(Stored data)
(* ===== verification/Sequence.v ===== *)
(** * Sequences: comparison, search and slices ([py/sequence.c], [py/objslice.c])

    Sequences are lists of objects or bytes; a slice's [start], [stop] and [step] are integers
    or [None]. *)

From S2P Require Import Prelude MpObj.
Local Open Scope Z_scope.

Inductive cmp_op := MP_BINARY_OP_LESS | MP_BINARY_OP_MORE | MP_BINARY_OP_EQUAL
  | MP_BINARY_OP_LESS_EQUAL | MP_BINARY_OP_MORE_EQUAL.

#[export] Instance cmp_op_eq_dec : EqDecision cmp_op.
Proof. solve_decision. Defined.

(** [mp_seq_multiply]: [times] copies of the items, from [dest + pos] on. *)
Fixpoint mp_seq_multiply {A} (items : list A) (times : nat) (dest : list A) (pos : Z) : outcome (list A) :=
  match times with
  | O => Ret dest
  | S times =>
    let! dest := memcpy_in dest pos items in
    mp_seq_multiply items times dest (pos + Z.of_nat (length items))
  end.

(** ** Comparison *)

(** Only [>] and [>=] are dealt with: [<] and [<=] swap the sequences. *)
Definition swap_op {A} (op : cmp_op) (a b : A) : cmp_op * A * A :=
  match op with
  | MP_BINARY_OP_LESS => (MP_BINARY_OP_MORE, b, a)
  | MP_BINARY_OP_LESS_EQUAL => (MP_BINARY_OP_MORE_EQUAL, b, a)
  | op => (op, a, b)
  end.

(** [memcmp] on the first [n] bytes: negative, 0 or positive. *)
Fixpoint memcmp (n : nat) (a b : list Z) : Z :=
  match n, a, b with
  | S n, x :: a, y :: b => if x =? y then memcmp n a b else x - y
  | _, _, _ => 0
  end.

(** What follows the comparison of the common prefix. *)
Definition tie_break (op : cmp_op) (len1 len2 : nat) : bool :=
  if negb (len1 =? len2)%nat then
    if (len1 <? len2)%nat then false else true
  else if bool_decide (op = MP_BINARY_OP_MORE) then false else true.
(* ===== verification/Repl.v ===== *)
(** * The prompt ([py/repl.c])

    [mp_repl_continue_with_input] tells whether the lines typed so far want another one.  [mp_repl_autocomplete] completes the last name of the text before the cursor: it walks along the attributes
    ["a.b.c"] from the module [__main__] and compares with every interned string.  The table of strings is the one
    of [Qstr.v].  Attributes are looked up by [mp_load_method_protected], which belongs to the object system: it is a
    parameter, with nothing assumed about it but that it does not intern strings meanwhile. *)

From Stdlib Require Import String.
From S2P Require Import Prelude SmallInt Unicode Hal Token Qstr QstrSpec.
Local Open Scope Z_scope.

(** ** Does the input go on? *)

(** The character that [str] begins with, or its terminator. *)
Definition char_at (str : list Z) : Z := match str with c :: _ => c | [] => 0 end.

Fixpoint str_startswith_word (str head : list Z) : bool :=
  match str, head with
  | c :: str, h :: head => (c =? h) && str_startswith_word str head
  | str, head => (char_at head =? 0) && ((char_at str =? 0) || negb (unichar_isident (char_at str)))
  end.

Definition Q_NONE : Z := 0.
Definition Q_1_SINGLE : Z := 1.
Definition Q_1_DOUBLE : Z := 2.
Definition Q_3_SINGLE : Z := 3.
Definition Q_3_DOUBLE : Z := 4.

(** [n_paren], [n_brack], [n_brace] and [in_quote] *)
Record input_t := mk_input { n_paren : Z; n_brack : Z; n_brace : Z; in_quote : Z }.

Definition set_quote (st : input_t) (q : Z) : input_t := mk_input (n_paren st) (n_brack st) (n_brace st) q.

* [Task]
Would you set down every entry again, exactly?

* [Solved exercise]
(* ===== verification/Sequence.v ===== *)
(** * Sequences: comparison, search and slices ([py/sequence.c], [py/objslice.c])

    Sequences are lists of objects or bytes; a slice's [start], [stop] and [step] are integers
    or [None]. *)

From S2P Require Import Prelude MpObj.
Local Open Scope Z_scope.

Inductive cmp_op := MP_BINARY_OP_LESS | MP_BINARY_OP_MORE | MP_BINARY_OP_EQUAL
  | MP_BINARY_OP_LESS_EQUAL | MP_BINARY_OP_MORE_EQUAL.

#[export] Instance cmp_op_eq_dec : EqDecision cmp_op.
Proof. solve_decision. Defined.

(** [mp_seq_multiply]: [times] copies of the items, from [dest + pos] on. *)
Fixpoint mp_seq_multiply {A} (items : list A) (times : nat) (dest : list A) (pos : Z) : outcome (list A) :=
  match times with
  | O => Ret dest
  | S times =>
    let! dest := memcpy_in dest pos items in
    mp_seq_multiply items times dest (pos + Z.of_nat (length items))
  end.

(** ** Comparison *)

(** Only [>] and [>=] are dealt with: [<] and [<=] swap the sequences. *)
Definition swap_op {A} (op : cmp_op) (a b : A) : cmp_op * A * A :=
  match op with
  | MP_BINARY_OP_LESS => (MP_BINARY_OP_MORE, b, a)
  | MP_BINARY_OP_LESS_EQUAL => (MP_BINARY_OP_MORE_EQUAL, b, a)
  | op => (op, a, b)
  end.

(** [memcmp] on the first [n] bytes: negative, 0 or positive. *)
Fixpoint memcmp (n : nat) (a b : list Z) : Z :=
  match n, a, b with
  | S n, x :: a, y :: b => if x =? y then memcmp n a b else x - y
  | _, _, _ => 0
  end.

(** What follows the comparison of the common prefix. *)
Definition tie_break (op : cmp_op) (len1 len2 : nat) : bool :=
  if negb (len1 =? len2)%nat then
    if (len1 <? len2)%nat then false else true
  else if bool_decide (op = MP_BINARY_OP_MORE) then false else true.
(* ===== verification/Repl.v ===== *)
(** * The prompt ([py/repl.c])

    [mp_repl_continue_with_input] tells whether the lines typed so far want another one.  [mp_repl_autocomplete] completes the last name of the text before the cursor: it walks along the attributes
    ["a.b.c"] from the module [__main__] and compares with every interned string.  The table of strings is the one
    of [Qstr.v].  Attributes are looked up by [mp_load_method_protected], which belongs to the object system: it is a
    parameter, with nothing assumed about it but that it does not intern strings meanwhile. *)

From Stdlib Require Import String.
From S2P Require Import Prelude SmallInt Unicode Hal Token Qstr QstrSpec.
Local Open Scope Z_scope.

(** ** Does the input go on? *)

(** The character that [str] begins with, or its terminator. *)
Definition char_at (str : list Z) : Z := match str with c :: _ => c | [] => 0 end.

Fixpoint str_startswith_word (str head : list Z) : bool :=
  match str, head with
  | c :: str, h :: head => (c =? h) && str_startswith_word str head
  | str, head => (char_at head =? 0) && ((char_at str =? 0) || negb (unichar_isident (char_at str)))
  end.

Definition Q_NONE : Z := 0.
Definition Q_1_SINGLE : Z := 1.
Definition Q_1_DOUBLE : Z := 2.
Definition Q_3_SINGLE : Z := 3.
Definition Q_3_DOUBLE : Z := 4.

(** [n_paren], [n_brack], [n_brace] and [in_quote] *)
Record input_t := mk_input { n_paren : Z; n_brack : Z; n_brace : Z; in_quote : Z }.

Definition set_quote (st : input_t) (q : Z) : input_t := mk_input (n_paren st) (n_brack st) (n_brace st) q.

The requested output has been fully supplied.